Etat des lieux de l’expérience collaborateur en France

Parlons RH vient de publier son 3e baromètre de l’expérience collaborateur. L’étude a impliqué plus de 1000 personnes donc 675 travaillant au sein de la fonction RH et 231 partenaires et prestataires de la fonction RH.

L’expérience collaborateur : une dynamique réelle…

La première chose qu’on peut dire c’est que la question de l’expérience collaborateur est aujourd’hui une dynamique réelle puisque 35% des répondants ont une telle démarche dans leur entreprise. Mais on ne peut pas non plus parler de tsunami. Sans surprises les initiatives sont récentes (43% moins d’un an) mais 44% ont entre 1 et 3 ans.

Les 3 premiers objectifs poursuivis sont le renforcement de l’engagement, l’amélioration de la performance globale de l’organisation et le renforcement de l’attractivité de l’entreprise. Comme j’ai déjà pu le dire ici et comme j’aurais l’occasion de le détailler dans le futur l’amélioration de la performance globale de l’organisation est à mon avis la seule raison qui doit dicter la mise ne place d’un programme d’expérience collaborateur.
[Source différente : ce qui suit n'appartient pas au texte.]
Lemma env_setup_vm_eq s kp pd l e v :
  phys_ok s → kern_dir s kp (pd :: l) → free_list s (pd :: l) → envs s !! e = Some v →
  env_setup_vm e s = (Ret 0, new_space s kp e v pd l).
Proof.
  intros Hok Hkd Hfl Hv. unfold env_setup_vm.
  pose proof (free_list_range s _ pd Hok Hfl ltac:(by left)) as Hpd.
  pose proof (phys_npages s Hok) as Hnp.
  destruct (Hfl) as [(_ & link & Hpi & Hl) _]. rewrite (chain_head _ _ _ Hl) in Hpi.
  mrun (by apply page_alloc_pop). mrun (by apply page_incref_eq).
  change (u16 (pp_ref (mkPageInfo (head l) 0) + 1)) with 1. cbn [pp_link].
  set (s1 := set_pages _ _).
  assert (Hok1 : phys_ok s1).
  { unfold s1. destruct (pages_insert_dom s pd (mkPageInfo (head l) 1) Hok Hpd). by constructor. }
  mrun (apply page2kva_ok; [exact Hok1|exact Hpd]).
  mrun (by apply upd_env_eq). mstep. change (pd * 4096 + KERNBASE) with (kaddr pd).
  cbn [kern_pgdir set_envs]. change (kern_pgdir s1) with (kern_pgdir s). rewrite (kd_eq _ _ _ Hkd).
  mrun (apply kmemcpy_frame). mrun (apply (PADDR_ok _ (pd * 4096)); lia). mrun (apply kstore_entry).
  rewrite dir_bits, u32_small by lia. reflexivity.
Qed.

Lemma new_space_entry s kp e v pd l f i :
  0 <= pd < 65536 → kp ≠ pd → idx i →
  entry (new_space s kp e v pd l) f i =
    if decide (f = pd) then if decide (i = PDX UVPT) then pd * 4096 + 5 else entry s kp i
    else entry s f i.
Proof.
  intros Hpd Hne Hi. unfold new_space.
  set (m := mem_copy _ _ _ _). set (s0 := set_envs _ _).
  change (set_mem (st32 m (pd * 4096 + 4 * PDX UVPT) (pd * 4096 + 5)) s0)
    with (set_mem (st32 m (pd * 4096 + 4 * PDX UVPT) (pd * 4096 + 5)) (set_mem m s0)).
  rewrite (entry_store _ pd (PDX UVPT) (pd * 4096 + 5) f i (set_mem m s0));
    [|apply PDX_range|done|unfold is_u32; lia|reflexivity].
  unfold entry, idx in *. cbn [mem set_mem]. unfold m.
  destruct (decide (f = pd)) as [->|Hf].
  - destruct (decide (i = PDX UVPT)) as [->|Hu]; [by rewrite decide_True|].
    rewrite decide_False by tauto.
    rewrite ld32_mem_copy_in by lia. rewrite ld32_mem_set_out by nia. f_equal. lia.
  - rewrite decide_False by tauto.
    rewrite ld32_mem_copy_out by nia. by rewrite ld32_mem_set_out by nia.
Qed.

(** ** Adding an empty address space *)

Lemma slots_cons pd pds : slots (pd :: pds) = slots [pd] ++ slots pds.
Proof. unfold slots. cbn [mbind list_bind]. by rewrite app_nil_r. Qed.

Lemma nmaps_empty s pd p : (∀ x, x ∈ slots [pd] → pte_of s x = None) → nmaps s [pd] p = 0.
Proof.
  unfold nmaps. generalize (slots [pd]). intros l H. induction l as [|x l IH]; [done|].
  rewrite filter_cons_False.
  - apply IH. intros y Hy. apply H. by right.
  - unfold maps. by rewrite H by (by left).
Qed.

Lemma nmaps_cons s pd pds p : nmaps s (pd :: pds) p = nmaps s [pd] p + nmaps s pds p.
Proof. unfold nmaps. rewrite slots_cons, filter_app, length_app. lia. Qed.

(** A state that differs by a directory [pd] that maps nothing below [UTOP],
    taken from the head of the free list. *)
Lemma vm_ok_add_dir s s' pds pd l :
  vm_ok s pds (pd :: l) → mem_ok (mem s') →
  npages s' = npages s → page_free_list s' = head l →
  pages s' = <[pd := mkPageInfo (head l) 1]> (pages s) →
  (∀ f i, idx i → f ≠ pd → entry s' f i = entry s f i) →
  (∀ i, uidx i → present (entry s' pd i) = false) →
  vm_ok s' (pd :: pds) l ∧
  (∀ y, y ∈ slots pds → pte_of s' y = pte_of s y) ∧
  (∀ y, y ∈ slots [pd] → pte_of s' y = None).
Proof.
  intros Hvm Hmem Hnp Hfl Hpg HE Hempty.
  pose proof (vm_free _ _ _ Hvm) as Hfree.
  pose proof (free_list_range s _ pd (vm_phys _ _ _ Hvm) Hfree ltac:(by left)) as Hpd.
  destruct (Hfree) as [(Ho & link & Hlk & Hch) [Hnl Hnd]%NoDup_cons].
  pose proof (chain_head _ _ _ Hch) as ->.
  assert (Hne : ∀ p, p ∈ pds → p ≠ pd) by (intros p Hp ->; destruct (vm_pd _ _ _ Hvm pd Hp) as [_ []]; by left).
  assert (HT : ∀ p i, p ∈ pds → uidx i → present (entry s p i) = true → PGNUM (entry s p i) ≠ pd).
  { intros p i Hp Hi Hpr E. destruct (vm_pt _ _ _ Hvm p i Hp Hi Hpr) as (_ & [] & _). rewrite E. by left. }
  assert (HP : ∀ y, y ∈ slots pds → pte_of s' y = pte_of s y).
  { intros [[p i] j] (Hp & Hi & Hj)%elem_of_slots. unfold pte_of, lookup_pte. cbn [fst snd].
    rewrite HE by first [by apply uidx_idx|by apply Hne].
    destruct (present (entry s p i)) eqn:Hpr; [|done]. by rewrite HE by (done || by apply HT). }
  assert (HN : ∀ y, y ∈ slots [pd] → pte_of s' y = None).
  { intros [[p i] j] (Hp & Hi & Hj)%elem_of_slots. apply elem_of_cons in Hp as [->|?%not_elem_of_nil]; [|done].
    unfold pte_of, lookup_pte. cbn [fst snd]. by rewrite Hempty. }
  split; [|done].
  assert (Huser : ∀ p i, p ∈ pd :: pds → uidx i → present (entry s' p i) = true →
    p ∈ pds ∧ entry s' p i = entry s p i).
  { intros p i [->|Hp]%elem_of_cons Hi Hpr; [by rewrite Hempty in Hpr|].
    split; [done|]. apply HE; [by apply uidx_idx|by apply Hne]. }
  constructor.
  - done.
  - pose proof (pages_insert_dom s pd (mkPageInfo (head l) 1) (vm_phys _ _ _ Hvm) Hpd) as [H1 H2].
    constructor; [by rewrite Hnp|]. by rewrite Hpg, Hnp.
  - split; [|done]. rewrite Hfl, Hpg. by apply chain_insert_ne.
  - apply NoDup_cons. split; [|apply Hvm]. intros Hin. by apply (Hne pd).
  - rewrite Hnp. intros p [->|Hp]%elem_of_cons; [done|]. destruct (vm_pd _ _ _ Hvm p Hp) as [? Hnf].
    split; [done|]. intros ?. apply Hnf. by right.
  - intros p i Hp Hi Hpr. destruct (Huser p i Hp Hi Hpr) as [Hp' E]. rewrite E in *.
    destruct (vm_pt _ _ _ Hvm p i Hp' Hi Hpr) as (? & Hnf & Hnp'). pose proof (HT p i Hp' Hi Hpr).
    cbv zeta. rewrite Hnp, not_elem_of_cons in *. tauto.
  - intros p1 i1 p2 i2 Hp1 Hp2 Hi1 Hi2 H1 H2.
    destruct (Huser p1 i1 Hp1 Hi1 H1) as [Hq1 E1], (Huser p2 i2 Hp2 Hi2 H2) as [Hq2 E2].
    rewrite E1, E2 in *. by apply (vm_inj _ _ _ Hvm).
  - intros y t Hy Ht. rewrite slots_cons in Hy. apply elem_of_app in Hy as [Hy|Hy].
    { by rewrite HN in Ht. }
    rewrite HP in Ht by done. destruct (vm_data _ _ _ Hvm y t Hy Ht) as (? & Hnpd & Hnpt).
    pose proof (vm_mapped_not_free s pds _ Hvm y t Hy Ht) as Hnf. rewrite elem_of_cons in Hnf.
    rewrite Hnp, elem_of_cons. split_and!; [done|tauto|].
    intros (p & i & Hp & Hi & Hpr & Hq). destruct (Huser p i Hp Hi Hpr) as [Hp' E]. rewrite E in *.
    apply Hnpt. by exists p, i.
  - intros p pi'. rewrite nmaps_cons, nmaps_empty by done.
    assert (Heq : nmaps s' pds p = nmaps s pds p).
    { unfold nmaps. f_equal. apply filter_length_iff. intros y Hy. unfold maps. by rewrite HP. }
    rewrite Heq, Hpg, lookup_insert. destruct (decide (pd = p)) as [<-|]; [|apply (vm_ref _ _ _ Hvm)].
    intros [= <-]. pose proof (vm_ref _ _ _ Hvm _ _ Hlk) as Hr. cbn [pp_ref] in *. lia.
Qed.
Le reste ne sont que des moyens pour y parvenir.

…malgré des incohérences

Je reste surpris que l’amélioration des services au client et de la marque employeur arrivent en dernier. La marque employeur parce que si on met l’attractivité en haut du classement il faut être schizophrène pour mettre la marque en bas. Et le service client parce que in fine si ce qu’on fait en interne ne bénéficie pas au client je vois mal pourquoi on veut que cela améliore la performance de l’organisation. D’autant plus qu’un programme qui a un moment n’impacte pas le client a du mal de vraiment mobiliser globalement en interne, en tout cas pas ceux qui comptent et ont la main sur les budgets les plus significatifs.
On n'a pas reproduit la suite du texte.